Kristen Faith: Gosh! That’s a hard one. And the reason why I say that is because, one of the things that I realized in my line of work… I’ve been doing this for 8-years. No one is exempt from being a victim or abuser. So, I try to do my part and help my own family. Trying to break the cycle of abuse that’s been going on for generations. There have been times where I reached out to my own family, friends and I even have one particular friend who was in an unhealthy relationship before and now she’s in another one. It really depends on the person. If you have a strong connection with that friend where you can say, “Hey, I’m really concerned about what’s going on in your situation. I just want you to know that I’m here for you.” I’ve had friends make mention of that, but at the same time, I wasn’t willing to take advice from them because they were in unhealthy relationships. You want to have credibility when trying to approach a friend or family member. If you have had history of unhealthy relationships or you just moved on from relationship to relationship, someone might not wanna listen to you. But if you just kind of plant the seed and say, “Hey, I got your back if you ever need anything, call me.” Just having that level of support is going to encourage someone to reach out. If they are ready to. The only person that can leave that situation is that individual. You can’t really force anyone to leave if they’re not ready.

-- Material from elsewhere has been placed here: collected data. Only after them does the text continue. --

Lemma inv_ids d : inv d → ids_ok d.
Proof. intros H i r Hr. eapply ti_id, vinv_row, Hr. by apply inv_view. Qed.

Lemma inv_ok d : inv d → ∀ i r, tasks d !! i = Some r → task_ok r.
Proof. intros H i r Hr. eapply ti_ok, vinv_row, Hr. by apply inv_view. Qed.

Lemma record_tstep i ty a w data t d u d' j :
  moves ty = None → record_event i ty a w data t d = inr (u, d') → tstep j d d'.
Proof.
  intros Hm ([r Hr] & _ & ->)%insert_event_inv.
  destruct (decide (j = i)) as [->|Hj].
  - eapply (ts_quiet i d _ [mk_event d t i a ty w data]); [done| | |by rewrite Hr|done].
    + rewrite log_add_event. simpl. by rewrite decide_True.
    + by repeat constructor.
  - apply same_view_tstep. split; [done|]. split; [|done].
    rewrite log_add_event. simpl. by rewrite decide_False.
Qed.

Lemma step_tstep t d d' i : inv d → step t d d' → tstep i d d'.
Proof.
  intros Hinv Hs. pose proof (inv_ids d Hinv) as Hids. pose proof (inv_ok d Hinv) as Hok.
  destruct Hs as [? ? ? ? ? ? ? ? ? ? ? d' H|? ? ? ? ? ? d' H|? ? ? ? ? d' H|? ? ? ? ? d' H
    |? ? ? d' H|? ? d' H|? ? ? ? ? d' H|? ? ? ? ? ? d' Hm H|w host pid cap caps row d' H|w ok d' H
    |w s u d' H|n ids d' H|name mc mq row d' H|op u d' H|te action rt out rid actor data u d' H
    |? ? ? ? ? ? d' Hch H];
    try exact (keeps_tstep _ _ _ _ _ _ H).
  - by eapply submit_tstep.
  - by eapply claim_tstep.
  - by eapply renew_tstep.
  - by eapply run_completion_tstep.
  - by eapply reap_batch_tstep.
  - by eapply cancel_tstep.
  - by eapply disable_tstep.
  - by eapply record_tstep.
  - by eapply grant_tstep.
Qed.

(** Only a submission adds a row. *)
Definition no_new_rows (d d' : db) : Prop :=
  ∀ i, is_Some (tasks d' !! i) → is_Some (tasks d !! i).

Lemma insert_no_new_rows d d' i r' :
  is_Some (tasks d !! i) → tasks d' = <[i := r']> (tasks d) → no_new_rows d d'.
Proof.
  intros Hr Heq j. rewrite Heq. destruct (decide (j = i)) as [->|Hj]; [done|].
  by rewrite lookup_insert_ne.
Qed.

Lemma same_rows d d' : tasks d' = tasks d → no_new_rows d d'.
Proof. intros H i. by rewrite H. Qed.

Lemma cancel_no_new_rows t d i : no_new_rows d (cancel_spec t d i).2.
Proof.
  unfold cancel_spec. destruct (tasks d !! i) as [r|] eqn:Hr; [|by apply same_rows].
  destruct (t_state r); [|destruct (t_cancel_requested r)|..]; simpl; try by apply same_rows.
  - eapply (insert_no_new_rows _ _ i); [by rewrite Hr|done].
  - eapply (insert_no_new_rows _ _ i); [by rewrite Hr|done].
Qed.

Lemma reaped_no_new_rows k t rs d :
  (∀ r : task_row, r ∈ rs → is_Some (tasks d !! t_id r)) →
  no_new_rows d (foldl (reaped_db k t) d rs).
Proof.
  revert d. induction rs as [|r rs IH]; intros d H; simpl; [by apply same_rows|].
  assert (no_new_rows d (reaped_db k t d r)) as Hone.
  { eapply (insert_no_new_rows _ _ (t_id r)); [|done]. apply H. by left. }
  intros j Hj. apply Hone. eapply IH; [|done]. intros r' Hr'. rewrite reaped_tasks.
  destruct (decide (t_id r' = t_id r)) as [->|Hne].
  - rewrite lookup_insert_eq. eauto.
  - rewrite lookup_insert_ne by done. apply H. by right.
Qed.

Lemma step_no_new_rows t d d' :
  inv d → step t d d' →
  no_new_rows d d' ∨
  ∃ te ty p key prio ma mx av ver caps,
    let row := submitted_row t te ty p key prio ma mx av ver caps in
    d' = created_db t row d ∧ select (same_key te key) (tasks d) = [] ∧ is_Some (tenants d !! te).
Proof.
  intros Hinv Hs. pose proof (inv_ids d Hinv) as Hids. pose proof (inv_ok d Hinv) as Hok.
  destruct Hs as [te ty p key prio ma mx av ver caps res d' H|w limit ttl policy caps rows d' H
    |i w a ttl res d' H|c i a w res d' H|k limit res d' H|i res d' H|q rn vs reason n d' H
    |i ty a w data u d' Hm H|w host pid cap caps row d' H|w ok d' H
    |w s u d' H|n ids d' H|name mc mq row d' H|op u d' H|te action rt out rid actor data u d' H
    |w limit ttl caps ids rows d' Hch H];
    try (left; apply same_rows, (keeps_frame _ _ _ _ _ H)).
  - apply submit_inv in H as [(_ & -> & _ & Hsel & _ & Hte)|(r & l & _ & -> & _)].
    + right. by exists te, ty, p, key, prio, ma, mx, av, ver, caps.
    + left. by apply same_rows.
  - left. apply claim_tasks_inv in H as (rs & _ & _ & -> & _); [|done].
    intros j. rewrite claimed_tasks, lookup_update_where. by rewrite fmap_is_Some.
  - left. apply renew_lease_inv in H as [[_ ->]|(r & Hr & _ & _ & _ & _ & ->)]; [by apply same_rows|].
    eapply (insert_no_new_rows _ _ i); [by rewrite Hr|done].
  - left. apply run_completion_inv in H as [(_ & -> & _)|(_ & r & Hr & _ & _ & _ & ->)];
      [by apply same_rows|]. eapply (insert_no_new_rows _ _ i); [by rewrite Hr|done].
  - left. apply reap_batch_inv in H as (_ & _ & ->); [|done..]. apply reaped_no_new_rows.
    intros r [(Hr & _) _]%elem_of_lost_rows; [|done]. rewrite Hr. eauto.
  - left. rewrite cancel_task_run in H by apply Hok. injection H as H.
    assert (d' = (cancel_spec t d i).2) as -> by (by rewrite H). apply cancel_no_new_rows.
  - left. destruct (decide (vs = [])) as [->|Hvs]; [injection H as _ <-; by apply same_rows|].
    rewrite cancel_found_run in H by done. injection H as _ <-. intros j.
    unfold disabled_db. rewrite !row_events_tasks. simpl. rewrite lookup_fmap. by rewrite fmap_is_Some.
  - left. apply insert_event_inv in H as (_ & _ & ->). by apply same_rows.
  - left. apply (chosen_inv t d limit caps) in H as (rs & _ & _ & _ & _ & -> & _); [|done..].
    intros j. rewrite claimed_tasks, lookup_update_where. by rewrite fmap_is_Some.
Qed.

Given the fact that we are in the technology age, how important is documentation? How important is it to hit that record button, save text messages and DM’s when things start to get out of hand and document the abuse?
Kristen Faith: It’s literally everything. When I was finally ready to press charges against the man who abused me, the court system said, “Write down everything that you endured in the last 3-years,” so I’m pulling my thoughts together, trying to remember dates, times and places and things. I tried my best to do it. However, a lot of people don’t do that. At the end of the day, in my situation, I didn’t get any justice for what happened to me because I waited too long. You can’t just wake up one day and say that you want to press charged on someone. You can’t just go to the police and say, “Help me, the person that abused me did it last week.” They don’t have evidence. I know a guy who recorded fights on her phone, she did voice memos of it in case she ever needed it, she had it. I know people that journaled. But you want to be careful about the things that you do document, because if the person who is abusing you somehow finds it, they are not going to be happy about that.
What are some of the benefits that your organization provides?
Kristen Faith: The things that our organization does is really different than maybe what a domestic violence shelter would offer. We provide scholarships. So, anyone who has been effected or maybe they are a child of domestic violence, maybe they witnessed it growing up, if they are wanting to go back to school or continue their education, we give away scholarships. Next year we will be giving away about $24,000 in scholarships to survivors and their families. We have retreats.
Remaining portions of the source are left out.